Cependant, les cursus généraliste et de spécialité partargeront les mêmes enseignements communs ; ceux touchant aux enjeux environnementaux et de souveraineté sont abordés de manière transverse. Tous nos cursus sont pluridisciplinaires : ils comportent des disciplines fondamentales et des enseignements non scientifiques : en management, marketing, langues vivantes, ou encore sur les enjeux sociétaux.
Si, donc, on parle de cursus de « spécialité », c’est pour souligner le fait qu’ils permettent aux étudiants de disposer de plus d’heures de formation dans les disciplines scientifiques les plus en lien avec le domaine technologique qu’ils auront choisi.
- Quel rôle jouera le campus de Gif-sur-Yvette dans le déploiement de ces cursus ?
R.S.: Les promos de ces six spécialités, de 25 personnes chacune, seront accueillies sur nos campus de Rennes et de Metz, lesquels ont été choisis pour l’excellence de leur recherche dans les domaines concernés. Ils comptent des enseignants-chercheurs de haut niveau, qui travaillent dans des laboratoires reconnus.
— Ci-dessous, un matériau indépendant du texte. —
Definition send_device_command (fuel : nat) (msg_code : Z) (args : list Z) (timeout : Z) (noc_id : NocId) : M F DeviceCommandResult :=
  exchange now (λ off, read_from_arc_apb off noc_id) (λ off v, write_to_arc_apb v off noc_id)
    (if remote_interface i then wait_for_non_mmio_flush else mret tt) fuel device_id msg_code args timeout 2.

Definition get_noc_translation_enabled (noc_id : NocId) : M F bool :=
  niu_cfg ← read_from_arc_apb (0x50000 + 0x100) noc_id;
  mret (negb (Z.land niu_cfg (Z.shiftl 1 14) =? 0)).

Definition get_eth_core_training_status (eth_core : xy_pair) (noc_id : NocId) : M F Z :=
  retrain_status ← read_data env locate eth_core ETH_RETRAIN_ADDR noc_id;
  if retrain_status =? ETH_TRIGGER_RETRAIN_VAL then mret ETH_IN_PROGRESS
  else
    training_status ← read_data env locate eth_core ETH_TRAIN_STATUS_ADDR noc_id;
    if training_status =? ETH_FAIL then
      link_err_status ← read_data env locate eth_core ETH_LINK_ERR_STATUS_ADDR noc_id;
      mret (if ETH_LINK_UNUSED_ERROR_CODE_RANGE_START <=? link_err_status then ETH_NOT_CONNECTED else training_status)
    else mret training_status.

(** ** With a provider of the firmware's information

    [None] is a null pointer. *)
Context {R : Type} (provider : option (FirmwareInfoOps F R)).

(** A pointer that is used without a test. *)
Definition deref {A} (f : FirmwareInfoOps F R → H F R A) : H F R A :=
  match provider with Some p => f p | None => hlift (Err UndefinedBehaviour) end.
J’ajoute que l’une des six « spécialités », l’Électronique, se fera pour une moitié sur le campus de Rennes, pour l’autre sur le campus de Paris-Saclay où nous comptons un pôle d’expertise – concrètement, les étudiants passeront dix-huit mois à Rennes, dix-huit mois à Gif-sur-Yvette, la durée de chaque cursus de spécialité étant de trois ans.
- Rappelons que les deux campus se trouvent dans des villes desservies par le TGV, depuis la gare de Massy TGV, laquelle sera reliée au plateau de Saclay via la future ligne 18 du Grand Paris Express…
R.S.: Absolument. Par ailleurs, les élèves de nos cursus de spécialité seront pleinement intégrés dans la vie étudiante de notre école : ils participeront au week-end d’intégration de l’ensemble des élèves ingénieurs de CentraleSupélec, de même qu’aux autres événements de la vie étudiante. Nous sommes attachés à ce qu’il n’y ait qu’une seule et même promotion d’ingénieurs dont les élèves se répartissent entre les différents cursus et campus.